**Problem statement**.
Your task is to quote the records from their first line through the line containing "Submission.v", with nothing added or left out.

**Records provided**.
(* ===== verification/_CoqProject ===== *)
-Q . S2P
Prelude.v
OrdMap.v
Weights.v
Cache.v
Voting.v
Finality.v
Node.v
Fetch.v
Syncer.v
SubnetId.v
Cross.v
Pool.v
Merkle.v
MerkleStandard.v
Validators.v
Ledger.v
Chain.v
Signing.v
Checkpoint.v
Broadcast.v
Interp.v
BytesInterp.v
Query.v
App.v
Stack.v
ProviderCache.v
Accumulator.v
PQ.v
ValidatorSet.v
Abi.v
Staking.v
GatewayFinality.v
SubnetActor.v
Solvency.v
SubnetRuns.v
SolIds.v
Messages.v
MessageFunds.v
MessageDelivery.v
EvmTypes.v
Submission.v
IdsAgree.v
Quorum.v
MessageBatches.v
Mirror.v
Bridge.v
BottomUp.v
Car.v
Chunks.v
Snapshots.v
StateSync.v
Gap.v
Relayer.v
KVStore.v
MemoryStore.v
RocksStore.v
AppStore.v
Gossip.v
(* ===== verification/OrdMap.v ===== *)
(** * Ordered maps

    The program keeps per-height data in [im::OrdMap<BlockHeight, _>].  The model
    is a [gmap N _] together with the operations that depend on the order of the
    keys: [get_min], [get_max], [split] and iteration in key order. *)

From S2P Require Import Prelude.

Section ordmap.
Context {A : Type}.
Implicit Types (m : gmap N A) (k : N) (x : A).

Definition key_le (p q : N * A) : Prop := p.1 ≤ q.1.

#[export] Instance key_le_dec : RelDecision key_le.
Proof. intros p q. unfold key_le. apply _. Defined.
#[export] Instance key_le_total : Total key_le.
Proof. intros p q. unfold key_le. lia. Qed.
#[export] Instance key_le_trans : Transitive key_le.
Proof. intros p q r. unfold key_le. lia. Qed.

(** [OrdMap::iter]: the entries in ascending order of the keys. *)
Definition om_iter m : list (N * A) := merge_sort key_le (map_to_list m).

Definition get_min m : option (N * A) := head (om_iter m).
Definition get_max m : option (N * A) := last (om_iter m).

(** [OrdMap::split]: the keys below and the keys above the pivot; an entry at the
    pivot is discarded. *)
Definition om_split k m : gmap N A * gmap N A :=
  (filter (λ p, p.1 < k) m, filter (λ p, k < p.1) m).

Lemma elem_of_om_iter m k x : (k, x) ∈ om_iter m ↔ m !! k = Some x.
Proof.
  unfold om_iter. rewrite merge_sort_Permutation. apply elem_of_map_to_list.
Qed.

Lemma om_iter_sorted m : StronglySorted key_le (om_iter m).
Proof. apply StronglySorted_merge_sort; apply _. Qed.

Lemma om_iter_NoDup m : NoDup (om_iter m).*1.
Proof.
  unfold om_iter. rewrite merge_sort_Permutation. apply NoDup_fst_map_to_list.
Qed.

(** A key occurs once, so the order is strict. *)
Lemma om_iter_strict m : StronglySorted (λ p q : N * A, p.1 < q.1) (om_iter m).
Proof.
  pose proof (om_iter_sorted m) as Hs. pose proof (om_iter_NoDup m) as Hnd.
  induction Hs as [|[k x] l Hs IH Hall]; constructor; simpl in *.
  - apply IH. by apply NoDup_cons in Hnd as [_ ?].
  - apply NoDup_cons in Hnd as [Hni _]. rewrite Forall_forall in Hall |- *.
    intros [k' x'] Hin. specialize (Hall _ Hin). unfold key_le in Hall. simpl in *.
    assert (k ≠ k'); [|lia]. intros <-. apply Hni.
    apply list_elem_of_fmap. by exists (k, x').
Qed.

Lemma om_iter_nil m : om_iter m = [] ↔ m = ∅.
Proof.
  rewrite <-map_to_list_empty_iff. unfold om_iter. split; intros Hm.
  - apply Permutation_nil_r. by rewrite <-Hm, merge_sort_Permutation.
  - by rewrite Hm.
Qed.

Lemma StronglySorted_head_min (l : list (N * A)) p q :
  StronglySorted key_le l → head l = Some p → q ∈ l → p.1 ≤ q.1.
Proof.
  destruct 1 as [|a l Hs Hall]; [done|]. intros [= <-] [->|Hin]%elem_of_cons; [done|].
  by apply (proj1 (Forall_forall _ _) Hall).
Qed.

Lemma StronglySorted_last_max (l : list (N * A)) p q :
  StronglySorted key_le l → last l = Some p → q ∈ l → q.1 ≤ p.1.
Proof.
  induction 1 as [|a l Hs IH Hall]; [done|]. rewrite last_cons.
  destruct (last l) as [p'|] eqn:Hl.
  - intros [= ->] [->|Hin]%elem_of_cons; [|by apply IH].
    apply (proj1 (Forall_forall _ _) Hall). by apply last_Some_elem_of.
  - apply last_None in Hl as ->. intros [= ->] ->%list_elem_of_singleton. done.
Qed.

Lemma get_min_Some m k x :
  get_min m = Some (k, x) ↔
  m !! k = Some x ∧ ∀ k', is_Some (m !! k') → k ≤ k'.
Proof.
  unfold get_min. split.
  - intros Hh. split.
    + apply elem_of_om_iter. by apply head_Some_elem_of.
    + intros k' [x' Hk']. apply elem_of_om_iter in Hk'.
      by apply (StronglySorted_head_min _ _ _ (om_iter_sorted m) Hh Hk').
  - intros [Hk Hmin]. apply elem_of_om_iter in Hk as Hin.
    destruct (head (om_iter m)) as [[k' x']|] eqn:Hh.
    + pose proof (StronglySorted_head_min _ _ _ (om_iter_sorted m) Hh Hin).
      apply head_Some_elem_of, elem_of_om_iter in Hh.
      assert (k = k') as <- by (assert (k ≤ k') by (apply Hmin; eauto); simpl in *; lia).
      congruence.
    + apply head_None in Hh. rewrite Hh in Hin. by apply elem_of_nil in Hin.
Qed.

Lemma get_max_Some m k x :
  get_max m = Some (k, x) ↔
  m !! k = Some x ∧ ∀ k', is_Some (m !! k') → k' ≤ k.
Proof.
  unfold get_max. split.
  - intros Hh. split.
    + apply elem_of_om_iter. by apply last_Some_elem_of.
    + intros k' [x' Hk']. apply elem_of_om_iter in Hk'.
      by apply (StronglySorted_last_max _ _ _ (om_iter_sorted m) Hh Hk').
  - intros [Hk Hmax]. apply elem_of_om_iter in Hk as Hin.
    destruct (last (om_iter m)) as [[k' x']|] eqn:Hh.
    + pose proof (StronglySorted_last_max _ _ _ (om_iter_sorted m) Hh Hin).
      apply last_Some_elem_of, elem_of_om_iter in Hh.
      assert (k = k') as <- by (assert (k' ≤ k) by (apply Hmax; eauto); simpl in *; lia).
      congruence.
    + apply last_None in Hh. rewrite Hh in Hin. by apply elem_of_nil in Hin.
Qed.

Lemma get_min_None m : get_min m = None ↔ m = ∅.
Proof. unfold get_min. rewrite head_None. apply om_iter_nil. Qed.

Lemma get_max_None m : get_max m = None ↔ m = ∅.
Proof. unfold get_max. rewrite last_None. apply om_iter_nil. Qed.

Lemma get_min_is_Some m k : is_Some (m !! k) → ∃ k' x, get_min m = Some (k', x).
Proof.
  intros [x Hk]. destruct (get_min m) as [[]|] eqn:Hm; [eauto|].
  apply get_min_None in Hm as ->. done.
Qed.

Lemma get_max_is_Some m k : is_Some (m !! k) → ∃ k' x, get_max m = Some (k', x).
Proof.
  intros [x Hk]. destruct (get_max m) as [[]|] eqn:Hm; [eauto|].
  apply get_max_None in Hm as ->. done.
Qed.

Lemma lookup_split_above k m k' :
  (om_split k m).2 !! k' = if bool_decide (k < k') then m !! k' else None.
Proof.
  simpl. apply option_eq. intros x. rewrite map_lookup_filter_Some.
  case_bool_decide; naive_solver.
Qed.

Lemma get_max_insert_above m k x :
  (∀ k', is_Some (m !! k') → k' ≤ k) → get_max (<[k:=x]> m) = Some (k, x).
Proof.
  intros Hle. apply get_max_Some. split; [by rewrite lookup_insert_eq|].
  intros k'. rewrite lookup_insert. case_decide; [lia|apply Hle].
Qed.

Lemma get_min_insert_below m k x :
  (∀ k', is_Some (m !! k') → k ≤ k') → get_min (<[k:=x]> m) = Some (k, x).
Proof.
  intros Hle. apply get_min_Some. split; [by rewrite lookup_insert_eq|].
  intros k'. rewrite lookup_insert. case_decide; [lia|apply Hle].
Qed.

(** *** Iteration from the largest key down *)

Lemma om_rev_split m l1 k x l2 p :
  reverse (om_iter m) = l1 ++ (k, x) :: l2 → p ∈ reverse (om_iter m) →
  p ∈ l1 ++ [(k, x)] ↔ k ≤ p.1.
Proof.
  intros Hl Hp. pose proof (om_iter_strict m) as Hs.
  assert (om_iter m = reverse l2 ++ (k, x) :: reverse l1) as Hi.
  { rewrite <-(reverse_involutive (om_iter m)), Hl, reverse_app, reverse_cons.
    by rewrite <-app_assoc. }
  rewrite Hi in Hs. rewrite elem_of_app, list_elem_of_singleton. split.
  - intros [Hin| ->]; [|done].
    apply StronglySorted_app_1_r, StronglySorted_cons in Hs as [Hall _].
    rewrite Forall_forall in Hall. assert (k < p.1); [|lia].
    apply (Hall p). by apply elem_of_reverse.
  - intros Hle. rewrite Hl in Hp. apply elem_of_app in Hp as [?|Hp]; [by left|].
    apply elem_of_cons in Hp as [->|Hp]; [by right|].
    apply elem_of_reverse in Hp. pose proof (StronglySorted_app_1_elem_of _ _ _ _ _ Hs Hp
      (list_elem_of_here (k, x) (reverse l1))) as Hlt. simpl in Hlt. lia.
Qed.

Lemma om_rev_order m l1 k x l2 l1' k' x' l2' :
  reverse (om_iter m) = l1 ++ (k, x) :: l2 →
  reverse (om_iter m) = l1' ++ (k', x') :: l2' →
  (length l1 ≤ length l1')%nat → k' ≤ k.
Proof.
  intros Hl Hl' Hlen. apply N.nlt_ge. intros Hlt.
  assert ((k', x') ∈ reverse (om_iter m)) as Hin by (rewrite Hl'; set_solver).
  pose proof (proj2 (om_rev_split m _ _ _ _ _ Hl Hin)) as Hin1. simpl in Hin1.
  apply elem_of_app in Hin1 as [Hin1|Hin1%list_elem_of_singleton]; [|simplify_eq; lia|lia].
  apply list_elem_of_lookup in Hin1 as [i Hi].
  pose proof (lookup_lt_Some _ _ _ Hi) as Hi_lt.
  assert (NoDup (reverse (om_iter m))) as Hnd.
  { rewrite reverse_Permutation. eapply NoDup_fmap_1, om_iter_NoDup. }
  assert (i = length l1'); [|lia].
  eapply NoDup_lookup; [exact Hnd| |].
  - rewrite Hl, lookup_app_l by done. exact Hi.
  - by rewrite Hl', list_lookup_middle.
Qed.
End ordmap.
(** The keys of [l] are [k], [k + incr], [k + 2 * incr], ... *)
Fixpoint spaced (incr k : N) l : Prop :=
  match l with
  | [] => True
  | (k', _) :: l' => k' = k ∧ spaced incr (k + incr) l'
  end.

Record wf c : Prop := {
  wf_increment : 0 < increment c;
  wf_spaced : ∀ k, lower_bound c = Some k → spaced (increment c) k (data c);
  wf_u64 : ∀ k v, (k, v) ∈ data c → k < u64_size
}.

(** What the cache promises: a finite map from heights to values. *)
Definition abs c : gmap N V := list_to_map (data c).
End spec.

Section theory.
Context {V : Type}.
Implicit Types (c : SequentialKeyCache V) (l : list (N * V)).

Lemma spaced_lookup incr k l i k' v :
  spaced incr k l → l !! i = Some (k', v) → k' = k + N.of_nat i * incr.
Proof.
  revert k i. induction l as [|[k0 v0] l IH]; intros k i; [done|].
  intros [-> Hl]. destruct i as [|i]; simpl.
  - intros [= <- <-]. lia.
  - intros Hi. rewrite (IH _ _ Hl Hi). lia.
Qed.

Lemma spaced_app incr k l1 l2 :
  spaced incr k (l1 ++ l2) ↔
  spaced incr k l1 ∧ spaced incr (k + N.of_nat (length l1) * incr) l2.
Proof.
  revert k. induction l1 as [|[k0 v0] l IH]; intros k;
    cbn [app length spaced].
  - replace (k + N.of_nat 0 * incr) with k by lia. tauto.
  - rewrite IH. replace (k + incr + N.of_nat (length l) * incr)
      with (k + N.of_nat (S (length l)) * incr) by lia. tauto.
Qed.

Lemma spaced_ge incr k l k' v : spaced incr k l → (k', v) ∈ l → k ≤ k'.
Proof.
  intros Hs [i Hi]%list_elem_of_lookup. rewrite (spaced_lookup _ _ _ _ _ _ Hs Hi). lia.
Qed.

Lemma spaced_NoDup incr k l : 0 < incr → spaced incr k l → NoDup l.*1.
Proof.
  intros Hi. revert k. induction l as [|[k0 v0] l IH]; intros k; simpl.
  - constructor.
  - intros [-> Hl]. constructor; [|eauto].
    rewrite list_elem_of_fmap. intros ([k' v'] & -> & Hin).
    apply (spaced_ge _ _ _ _ _ Hl) in Hin. simpl in *. lia.
Qed.

Lemma lower_bound_None c : lower_bound c = None ↔ data c = [].
Proof. unfold lower_bound. rewrite fmap_None, head_None. done. Qed.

**Solution to this exercise**.
(* ===== verification/_CoqProject ===== *)
-Q . S2P
Prelude.v
OrdMap.v
Weights.v
Cache.v
Voting.v
Finality.v
Node.v
Fetch.v
Syncer.v
SubnetId.v
Cross.v
Pool.v
Merkle.v
MerkleStandard.v
Validators.v
Ledger.v
Chain.v
Signing.v
Checkpoint.v
Broadcast.v
Interp.v
BytesInterp.v
Query.v
App.v
Stack.v
ProviderCache.v
Accumulator.v
PQ.v
ValidatorSet.v
Abi.v
Staking.v
GatewayFinality.v
SubnetActor.v
Solvency.v
SubnetRuns.v
SolIds.v
Messages.v
MessageFunds.v
MessageDelivery.v
EvmTypes.v
Submission.v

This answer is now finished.